──────── Provided data
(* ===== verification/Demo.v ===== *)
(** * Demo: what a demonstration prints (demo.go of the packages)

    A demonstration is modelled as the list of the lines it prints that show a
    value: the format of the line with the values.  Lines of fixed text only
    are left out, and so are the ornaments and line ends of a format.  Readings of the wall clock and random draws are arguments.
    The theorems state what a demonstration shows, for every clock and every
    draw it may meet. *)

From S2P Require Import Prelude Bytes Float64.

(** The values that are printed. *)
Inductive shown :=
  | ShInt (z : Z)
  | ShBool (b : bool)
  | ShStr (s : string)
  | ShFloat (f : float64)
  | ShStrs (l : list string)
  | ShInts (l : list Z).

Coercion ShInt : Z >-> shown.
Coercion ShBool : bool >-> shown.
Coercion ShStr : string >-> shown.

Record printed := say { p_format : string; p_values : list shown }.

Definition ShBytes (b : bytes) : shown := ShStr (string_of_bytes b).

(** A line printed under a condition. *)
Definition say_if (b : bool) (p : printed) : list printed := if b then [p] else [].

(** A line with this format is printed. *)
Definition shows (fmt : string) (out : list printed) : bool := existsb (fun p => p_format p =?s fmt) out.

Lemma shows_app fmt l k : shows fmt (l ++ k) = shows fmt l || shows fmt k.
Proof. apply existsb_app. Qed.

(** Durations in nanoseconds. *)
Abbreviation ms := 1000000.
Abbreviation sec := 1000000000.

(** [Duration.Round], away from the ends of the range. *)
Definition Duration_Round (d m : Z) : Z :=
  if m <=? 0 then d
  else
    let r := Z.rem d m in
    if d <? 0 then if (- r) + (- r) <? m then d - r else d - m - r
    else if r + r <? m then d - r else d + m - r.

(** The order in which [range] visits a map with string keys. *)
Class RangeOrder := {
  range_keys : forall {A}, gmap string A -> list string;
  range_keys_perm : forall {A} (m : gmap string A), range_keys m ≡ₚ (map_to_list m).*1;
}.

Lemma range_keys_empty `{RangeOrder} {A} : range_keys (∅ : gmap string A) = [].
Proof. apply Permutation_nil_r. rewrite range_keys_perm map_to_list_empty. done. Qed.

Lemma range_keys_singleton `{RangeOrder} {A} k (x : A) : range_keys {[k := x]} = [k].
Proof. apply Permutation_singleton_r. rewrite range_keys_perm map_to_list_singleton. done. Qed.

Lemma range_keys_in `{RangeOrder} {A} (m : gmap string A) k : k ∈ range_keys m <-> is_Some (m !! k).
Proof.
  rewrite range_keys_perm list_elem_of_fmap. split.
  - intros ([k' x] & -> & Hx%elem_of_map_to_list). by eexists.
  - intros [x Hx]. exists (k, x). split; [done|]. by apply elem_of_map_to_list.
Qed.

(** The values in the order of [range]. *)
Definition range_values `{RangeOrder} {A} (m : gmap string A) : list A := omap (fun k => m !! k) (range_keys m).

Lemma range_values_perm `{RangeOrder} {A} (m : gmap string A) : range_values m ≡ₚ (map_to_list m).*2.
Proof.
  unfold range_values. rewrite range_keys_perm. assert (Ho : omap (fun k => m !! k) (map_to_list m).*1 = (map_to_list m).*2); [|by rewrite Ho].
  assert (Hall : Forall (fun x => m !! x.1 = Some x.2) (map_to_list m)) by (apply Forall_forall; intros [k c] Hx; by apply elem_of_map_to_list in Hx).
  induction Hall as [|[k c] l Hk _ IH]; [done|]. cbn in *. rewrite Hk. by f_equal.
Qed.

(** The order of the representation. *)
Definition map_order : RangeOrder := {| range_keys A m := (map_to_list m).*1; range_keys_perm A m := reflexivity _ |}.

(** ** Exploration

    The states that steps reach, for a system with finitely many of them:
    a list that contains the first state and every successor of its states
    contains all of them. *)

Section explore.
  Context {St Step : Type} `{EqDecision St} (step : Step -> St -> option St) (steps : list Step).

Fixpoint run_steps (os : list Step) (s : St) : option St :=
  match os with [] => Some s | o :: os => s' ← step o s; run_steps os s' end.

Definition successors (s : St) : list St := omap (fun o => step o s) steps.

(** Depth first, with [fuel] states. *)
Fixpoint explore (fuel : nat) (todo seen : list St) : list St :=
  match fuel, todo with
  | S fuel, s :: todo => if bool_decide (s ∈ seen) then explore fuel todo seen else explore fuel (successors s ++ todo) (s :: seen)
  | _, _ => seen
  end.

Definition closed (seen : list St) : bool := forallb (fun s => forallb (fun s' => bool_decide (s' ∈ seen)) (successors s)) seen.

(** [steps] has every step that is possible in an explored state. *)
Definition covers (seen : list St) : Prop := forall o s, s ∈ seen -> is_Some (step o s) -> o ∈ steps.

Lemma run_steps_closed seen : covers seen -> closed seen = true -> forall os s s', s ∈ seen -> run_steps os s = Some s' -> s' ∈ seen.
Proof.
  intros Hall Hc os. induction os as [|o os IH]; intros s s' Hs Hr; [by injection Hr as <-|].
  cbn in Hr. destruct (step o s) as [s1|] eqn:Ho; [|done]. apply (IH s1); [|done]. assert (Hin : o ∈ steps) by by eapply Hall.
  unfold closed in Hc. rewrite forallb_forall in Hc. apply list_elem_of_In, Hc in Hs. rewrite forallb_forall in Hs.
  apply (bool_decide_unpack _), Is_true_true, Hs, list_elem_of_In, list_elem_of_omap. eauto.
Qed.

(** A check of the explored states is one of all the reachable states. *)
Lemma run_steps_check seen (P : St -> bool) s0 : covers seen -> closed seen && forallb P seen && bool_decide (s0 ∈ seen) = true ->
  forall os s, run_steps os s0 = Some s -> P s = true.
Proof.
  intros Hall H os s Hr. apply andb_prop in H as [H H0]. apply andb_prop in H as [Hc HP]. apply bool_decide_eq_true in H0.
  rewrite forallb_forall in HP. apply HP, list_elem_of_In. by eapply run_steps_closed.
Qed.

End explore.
────────────────
──────── Provided data
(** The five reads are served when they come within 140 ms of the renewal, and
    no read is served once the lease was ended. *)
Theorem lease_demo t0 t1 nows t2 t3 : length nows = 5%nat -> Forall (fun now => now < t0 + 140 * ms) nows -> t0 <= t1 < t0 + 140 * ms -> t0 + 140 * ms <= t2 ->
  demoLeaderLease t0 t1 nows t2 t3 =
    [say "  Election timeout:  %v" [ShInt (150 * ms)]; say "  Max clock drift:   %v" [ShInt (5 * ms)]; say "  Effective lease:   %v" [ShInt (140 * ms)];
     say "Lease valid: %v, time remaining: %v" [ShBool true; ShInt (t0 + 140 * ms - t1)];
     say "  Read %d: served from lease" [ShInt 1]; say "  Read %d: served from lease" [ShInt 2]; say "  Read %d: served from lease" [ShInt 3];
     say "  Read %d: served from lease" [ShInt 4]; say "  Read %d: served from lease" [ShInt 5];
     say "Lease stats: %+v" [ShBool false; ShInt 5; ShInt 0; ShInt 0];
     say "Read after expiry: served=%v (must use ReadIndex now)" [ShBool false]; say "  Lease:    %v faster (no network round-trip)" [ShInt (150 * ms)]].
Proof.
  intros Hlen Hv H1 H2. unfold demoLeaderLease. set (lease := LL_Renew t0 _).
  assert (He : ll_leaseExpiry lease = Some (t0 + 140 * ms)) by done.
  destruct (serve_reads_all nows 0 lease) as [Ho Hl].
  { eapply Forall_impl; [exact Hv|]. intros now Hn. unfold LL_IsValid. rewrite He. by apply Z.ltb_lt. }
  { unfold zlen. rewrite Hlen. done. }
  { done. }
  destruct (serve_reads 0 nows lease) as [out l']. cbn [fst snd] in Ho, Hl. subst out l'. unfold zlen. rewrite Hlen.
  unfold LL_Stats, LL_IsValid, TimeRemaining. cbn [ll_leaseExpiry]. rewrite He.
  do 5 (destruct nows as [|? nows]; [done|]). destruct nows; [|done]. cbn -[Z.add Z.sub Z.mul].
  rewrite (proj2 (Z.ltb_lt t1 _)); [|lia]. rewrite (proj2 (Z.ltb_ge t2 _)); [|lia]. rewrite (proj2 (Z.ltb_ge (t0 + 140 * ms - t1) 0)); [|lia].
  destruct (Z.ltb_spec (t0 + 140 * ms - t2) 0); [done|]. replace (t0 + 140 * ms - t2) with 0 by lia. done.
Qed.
────────────────
──────── Provided data
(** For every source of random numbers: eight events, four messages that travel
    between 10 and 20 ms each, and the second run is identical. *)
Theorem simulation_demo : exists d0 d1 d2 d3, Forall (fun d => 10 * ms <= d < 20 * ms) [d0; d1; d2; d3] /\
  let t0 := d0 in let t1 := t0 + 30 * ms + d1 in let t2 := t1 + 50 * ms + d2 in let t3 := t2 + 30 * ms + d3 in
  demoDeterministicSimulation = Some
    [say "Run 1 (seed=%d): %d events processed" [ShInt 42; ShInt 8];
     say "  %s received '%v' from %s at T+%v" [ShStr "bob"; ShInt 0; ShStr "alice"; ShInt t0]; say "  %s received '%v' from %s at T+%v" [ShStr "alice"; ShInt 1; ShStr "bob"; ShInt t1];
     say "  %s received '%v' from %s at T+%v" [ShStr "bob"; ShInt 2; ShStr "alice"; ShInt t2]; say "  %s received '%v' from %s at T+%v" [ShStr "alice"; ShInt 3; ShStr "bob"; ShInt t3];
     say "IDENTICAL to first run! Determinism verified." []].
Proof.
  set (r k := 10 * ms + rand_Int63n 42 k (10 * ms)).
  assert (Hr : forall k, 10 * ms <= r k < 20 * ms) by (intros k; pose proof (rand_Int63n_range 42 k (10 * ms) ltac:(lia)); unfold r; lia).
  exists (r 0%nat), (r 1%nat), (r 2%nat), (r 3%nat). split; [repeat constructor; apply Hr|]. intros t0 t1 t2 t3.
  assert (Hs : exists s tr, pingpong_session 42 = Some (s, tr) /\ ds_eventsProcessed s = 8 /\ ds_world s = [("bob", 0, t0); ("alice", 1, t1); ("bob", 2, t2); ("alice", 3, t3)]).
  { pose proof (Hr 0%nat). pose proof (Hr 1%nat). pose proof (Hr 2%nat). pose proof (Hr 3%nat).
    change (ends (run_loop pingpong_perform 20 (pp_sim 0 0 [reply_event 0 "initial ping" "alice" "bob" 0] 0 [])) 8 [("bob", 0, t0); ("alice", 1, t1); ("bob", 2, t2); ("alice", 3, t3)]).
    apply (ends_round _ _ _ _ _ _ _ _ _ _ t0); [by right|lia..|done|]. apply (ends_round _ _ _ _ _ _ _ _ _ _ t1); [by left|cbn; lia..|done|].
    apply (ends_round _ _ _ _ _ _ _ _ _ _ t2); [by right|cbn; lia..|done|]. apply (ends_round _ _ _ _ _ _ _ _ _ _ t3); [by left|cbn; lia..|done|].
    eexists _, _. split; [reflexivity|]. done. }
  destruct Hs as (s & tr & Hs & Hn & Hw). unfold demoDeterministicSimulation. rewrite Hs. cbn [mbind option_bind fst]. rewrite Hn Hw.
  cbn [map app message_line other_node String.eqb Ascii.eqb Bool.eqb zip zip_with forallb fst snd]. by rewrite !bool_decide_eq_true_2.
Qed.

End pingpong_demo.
────────────────
Please make an exact copy of the lines above from the line with "(l : list Z)." through the line with "let r := Z.rem d m in", both ends included.

  | ShInts (l : list Z).

Coercion ShInt : Z >-> shown.
Coercion ShBool : bool >-> shown.
Coercion ShStr : string >-> shown.

Record printed := say { p_format : string; p_values : list shown }.

Definition ShBytes (b : bytes) : shown := ShStr (string_of_bytes b).

(** A line printed under a condition. *)
Definition say_if (b : bool) (p : printed) : list printed := if b then [p] else [].

(** A line with this format is printed. *)
Definition shows (fmt : string) (out : list printed) : bool := existsb (fun p => p_format p =?s fmt) out.

Lemma shows_app fmt l k : shows fmt (l ++ k) = shows fmt l || shows fmt k.
Proof. apply existsb_app. Qed.

(** Durations in nanoseconds. *)
Abbreviation ms := 1000000.
Abbreviation sec := 1000000000.

(** [Duration.Round], away from the ends of the range. *)
Definition Duration_Round (d m : Z) : Z :=
  if m <=? 0 then d
  else
    let r := Z.rem d m in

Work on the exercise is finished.